All the houses are up on plinths so they don’t get flooded, I guess. He shows us where Deb’s gonna have her clinic and where we’re gonna live. It’s bigger and looks sturdier than most of the other houses we see, which seem like they’re gonna collapse if someone sneezes on them. That was the good news.
“You have electricity,” he says, and I breathe a little easier, until I scope the place out.
“Like, where’re the outlets?” I ask him.
“In the clinic.”
Great. Where’m I supposed to set up? It didn’t occur to me to buy extension cords. We’ve got a permit to travel to Dakha once a week. Not that I’m eager to go overland again, but I start making my list mentally of stuff I’ll need. Besides, after being here, Dakha might start looking real good.
No TV. A wireless 2-way radio. Wonder how often it works, assuming we get any transmission at all. Have to check that out. I gotta figure out a lot of things if we’re gonna make this place halfway livable.
“What about water?” Deborah asks.
“One sink,” and it’s in the clinic. I turn on the faucet. I get like this trickle of really rusty looking water. I’m scared to think how many bugs are in it. “There’s a latrine out back. And a shower’s been somewhat put together.”
We get the whole ten-cent tour, and it’s not even worth that. The pharmacy’s got some supplies but man, I think our medicine cabinet at the HQ was better stocked. Deb is now looking greener than I am.
“Uh...I’m really low on supplies,” she tells Kreinfeldt or whatever his name happens to be.
“They’re on order. They should come into Dakha within the next couple of weeks. You’ll have to pick them up, of course.”
“Well, we’d better hope nobody gets sick till then,” she says, more than a little bit sarcastically.

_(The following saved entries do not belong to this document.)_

Lemma digits_of_step fuel n acc :
  10 <= n ->
  digits_of (S fuel) n acc = digits_of fuel (n / 10) (String (digit_char (n mod 10)) acc).
Proof. intros H. simpl. by destruct (Z.ltb_spec n 10); [lia|]. Qed.

Lemma show_one_digit n : 0 <= n <= 9 -> show_Z n = String (digit_char n) "".
Proof.
  intros H. unfold show_Z, show_nonneg. destruct (Z.ltb_spec n 0); [lia|].
  by apply digits_of_small.
Qed.

Lemma show_two_digits n : 10 <= n <= 99 -> show_Z n = two_digits n.
Proof.
  intros H. unfold show_Z, show_nonneg, two_digits. destruct (Z.ltb_spec n 0); [lia|].
  pose proof (Z.log2_le_mono 10 n ltac:(lia)) as Hl. change (Z.log2 10) with 3 in Hl.
  destruct (Z.to_nat (Z.log2 n)) as [|f] eqn:E; [lia|].
  rewrite digits_of_step by lia. apply digits_of_small. zdiv.
Qed.

Lemma show_four_digits n : 1000 <= n <= 9999 -> show_Z n = four_digits n.
Proof.
  intros H. unfold show_Z, show_nonneg, four_digits. destruct (Z.ltb_spec n 0); [lia|].
  pose proof (Z.log2_le_mono 1000 n ltac:(lia)) as Hl. change (Z.log2 1000) with 9 in Hl.
  destruct (Z.to_nat (Z.log2 n)) as [|[|[|f]]] eqn:E; [lia..|].
  rewrite !digits_of_step by zdiv. rewrite digits_of_small by zdiv.
  rewrite !Z.div_div by lia. done.
Qed.

(** ** Parsing a UTC date-time with a four-digit year *)

(** [YYYY-MM-DDTHH:mm:ssZ] *)
Definition iso_text (y mo d h mi s : Z) : string :=
  (four_digits y ++ "-" ++ two_digits mo ++ "-" ++ two_digits d ++ "T" ++
   two_digits h ++ ":" ++ two_digits mi ++ ":" ++ two_digits s ++ "Z")%string.

Lemma days_in_month_range leap m :
  0 <= m <= 11 -> 28 <= days_in_month leap m <= 31.
Proof.
  intros H. unfold days_in_month. each_of H; destruct leap; simpl; lia.
Qed.

Lemma valid_date_range y mo d :
  valid_date y mo d = true ->
  1 <= mo <= 12 /\ 1 <= d <= days_in_month (is_leap y) (mo - 1) /\ d <= 31.
Proof.
  unfold valid_date. rewrite !andb_true_iff, !Z.leb_le. intros [[[? ?] ?] ?].
  pose proof (days_in_month_range (is_leap y) (mo - 1)). lia.
Qed.

Lemma parse_year_digit n s :
  0 <= n <= 9 ->
  parse_year (String (digit_char n) s) = read_digits 4 (String (digit_char n) s) 0.
Proof. intros H. revert s. each_of H; by intros s. Qed.

Lemma expect_app c s : expect c (String c "" ++ s) = Some s.
Proof. rewrite string_app_cons, string_app_nil_l. simpl. by rewrite Ascii.eqb_refl. Qed.

Lemma parse_year_four y r :
  0 <= y <= 9999 -> parse_year (four_digits y ++ r) = Some (y, r).
Proof.
  intros H. rewrite <- (read_four_digits y r H). unfold four_digits.
  rewrite string_app_cons. apply parse_year_digit. zdiv.
Qed.

Lemma parse_date_text y mo d r :
  0 <= y <= 9999 -> 0 <= mo <= 99 -> 0 <= d <= 99 ->
  parse_date (four_digits y ++ "-" ++ two_digits mo ++ "-" ++ two_digits d ++ r)
  = Some (y, mo, d, r).
Proof.
  intros Hy Hmo Hd. unfold parse_date. rewrite parse_year_four by done.
  cbn [mbind option_bind]. rewrite expect_app, read_two_digits by done.
  cbn [mbind option_bind]. by rewrite expect_app, read_two_digits by done.
Qed.

Lemma parse_time_text h mi s r :
  0 <= h <= 99 -> 0 <= mi <= 99 -> 0 <= s <= 99 ->
  expect "." r = None ->
  parse_time (two_digits h ++ ":" ++ two_digits mi ++ ":" ++ two_digits s ++ r)
  = Some (h, mi, s, 0, r).
Proof.
  intros Hh Hmi Hs Hr. unfold parse_time. rewrite read_two_digits by done.
  cbn [mbind option_bind]. rewrite expect_app. cbn [mbind option_bind].
  rewrite read_two_digits by done. cbn [mbind option_bind].
  rewrite expect_app, read_two_digits by done. cbn [mbind option_bind].
  by rewrite Hr.
Qed.

Lemma valid_time_range h mi s :
  0 <= h <= 23 -> 0 <= mi <= 59 -> 0 <= s <= 59 -> valid_time h mi s 0 = true.
Proof.
  intros. unfold valid_time. rewrite !andb_true_iff, orb_true_iff, !Z.leb_le. lia.
Qed.

(** A text in the format with a four-digit year and [Z] is the UTC time it
    spells, whatever the local time zone. *)
Lemma iso_time_iso_text UTC y mo d h mi s :
  0 <= y <= 9999 -> valid_date y mo d = true ->
  0 <= h <= 23 -> 0 <= mi <= 59 -> 0 <= s <= 59 ->
  iso_time UTC (iso_text y mo d h mi s)
  = Some (MakeDate (MakeDay y (mo - 1) d) (MakeTime h mi s 0)).
Proof.
  intros Hy Hv Hh Hmi Hs. destruct (valid_date_range _ _ _ Hv) as (Hmo & Hd & Hd').
  unfold iso_time, iso_text. rewrite parse_date_text by lia.
  cbn [mbind option_bind]. rewrite Hv, string_app_cons, string_app_nil_l.
  rewrite parse_time_text by (done || lia). cbn [mbind option_bind].
  rewrite valid_time_range by done. cbn [parse_offset mbind option_bind].
  f_equal. lia.
Qed.

(** ** Texts outside the format *)

Lemma show_three_digits n :
  100 <= n <= 999 ->
  show_Z n = String (digit_char (n / 100)) (two_digits (n mod 100)).
Proof.
  intros H. unfold show_Z, show_nonneg, two_digits. destruct (Z.ltb_spec n 0); [lia|].
  pose proof (Z.log2_le_mono 100 n ltac:(lia)) as Hl. change (Z.log2 100) with 6 in Hl.
  destruct (Z.to_nat (Z.log2 n)) as [|[|f]] eqn:E; [lia..|].
  rewrite !digits_of_step by zdiv. rewrite digits_of_small by zdiv.
  rewrite !Z.div_div by lia. do 3 f_equal; f_equal; zdiv.
Qed.

Lemma read_digits_stop k c s acc :
  is_digit c = false -> read_digits (S k) (String c s) acc = None.
Proof. intros H. simpl. by rewrite H. Qed.

(** A year of fewer than four digits followed by a hyphen is not a year of
    the format. *)
Lemma parse_year_short y r :
  0 <= y <= 999 -> parse_year (show_Z y ++ "-" ++ r) = None.
Proof.
  intros H. assert (0 <= y <= 9 \/ 10 <= y <= 99 \/ 100 <= y <= 999) as [Hy|[Hy|Hy]] by lia.
  - rewrite show_one_digit by done. rewrite !string_app_cons, !string_app_nil_l.
    rewrite parse_year_digit, read_digits_cons by done. by apply read_digits_stop.
  - rewrite show_two_digits by done. unfold two_digits.
    rewrite !string_app_cons, !string_app_nil_l.
    rewrite parse_year_digit, !read_digits_cons by zdiv. by apply read_digits_stop.
  - rewrite show_three_digits by done. unfold two_digits.
    rewrite !string_app_cons, !string_app_nil_l.
    rewrite parse_year_digit, !read_digits_cons by zdiv. by apply read_digits_stop.
Qed.

Lemma iso_time_short_year UTC y r :
  0 <= y <= 999 -> iso_time UTC (show_Z y ++ "-" ++ r) = None.
Proof. intros H. unfold iso_time, parse_date. by rewrite parse_year_short. Qed.

(** ** A local date-time: the format without offset *)

(** [YYYY-MM-DDTHH:mm:ss] *)
Definition local_text (y mo d h mi s : Z) : string :=
  (four_digits y ++ "-" ++ two_digits mo ++ "-" ++ two_digits d ++ "T" ++
   two_digits h ++ ":" ++ two_digits mi ++ ":" ++ two_digits s)%string.

Lemma iso_time_local_text UTC y mo d h mi s :
  0 <= y <= 9999 -> valid_date y mo d = true ->
  0 <= h <= 23 -> 0 <= mi <= 59 -> 0 <= s <= 59 ->
  iso_time UTC (local_text y mo d h mi s)
  = Some (UTC (MakeDate (MakeDay y (mo - 1) d) (MakeTime h mi s 0))).
Proof.
  intros Hy Hv Hh Hmi Hs. destruct (valid_date_range _ _ _ Hv) as (Hmo & Hd & Hd').
  unfold iso_time, local_text.
  rewrite <- (string_app_nil_r (two_digits s)), <- !string_app_assoc.
  rewrite !string_app_assoc, parse_date_text by lia.
  cbn [mbind option_bind]. rewrite Hv, string_app_cons, string_app_nil_l.
  rewrite parse_time_text by (done || lia). cbn [mbind option_bind].
  by rewrite valid_time_range by done.
Qed.

Lemma two_digits_digits n : 0 <= n <= 99 -> is_digits 2 (two_digits n) = true.
Proof.
  intros H. unfold two_digits. cbn [is_digits].
  destruct (digit_char_digit (n / 10)) as [-> _]; [zdiv|].
  destruct (digit_char_digit (n mod 10)) as [-> _]; [zdiv|]. done.
Qed.

Lemma four_digits_digits n : 0 <= n <= 9999 -> is_digits 4 (four_digits n) = true.
Proof.
  intros H. unfold four_digits. cbn [is_digits].
  destruct (digit_char_digit (n / 1000)) as [-> _]; [zdiv|].
  destruct (digit_char_digit (n / 100 mod 10)) as [-> _]; [zdiv|].
  destruct (digit_char_digit (n / 10 mod 10)) as [-> _]; [zdiv|].
  destruct (digit_char_digit (n mod 10)) as [-> _]; [zdiv|]. done.
Qed.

He gives us some basic instructions--like don’t pat kids on the head, be prepared to get stared at a lot, boil the water, use the mosquito nets, etc. etc. Nothing like, where can you get a portable CD player.
He does give Deb a satellite phone but she’s told she can’t use it much, it’s real expensive to make calls, it’s really only for stuff that she can’t handle.
“There’s beer,” he says, shrugging.
Okay, well, that’s a start.
He takes off, says to make sure she talks to the person who’s the regional director when she’s in Dakha, and wishes us good luck, which we will definitely need. That, and a whole lot of duct tape.
I’m about to ask Deb what she thinks, which it turns out was good I didn’t, because after he’s gone, she sinks down to the floor and starts crying. All I can do is hug her and tell her it’s gonna be okay, I’ll fix the place up. Damn. I should’ve watched the Home Channel when I had the chance.
Frohike could do this. He’s the man at home improvement.
And the fucking bastard isn’t even around.
Gotta find a way to hook up with him. ASAP.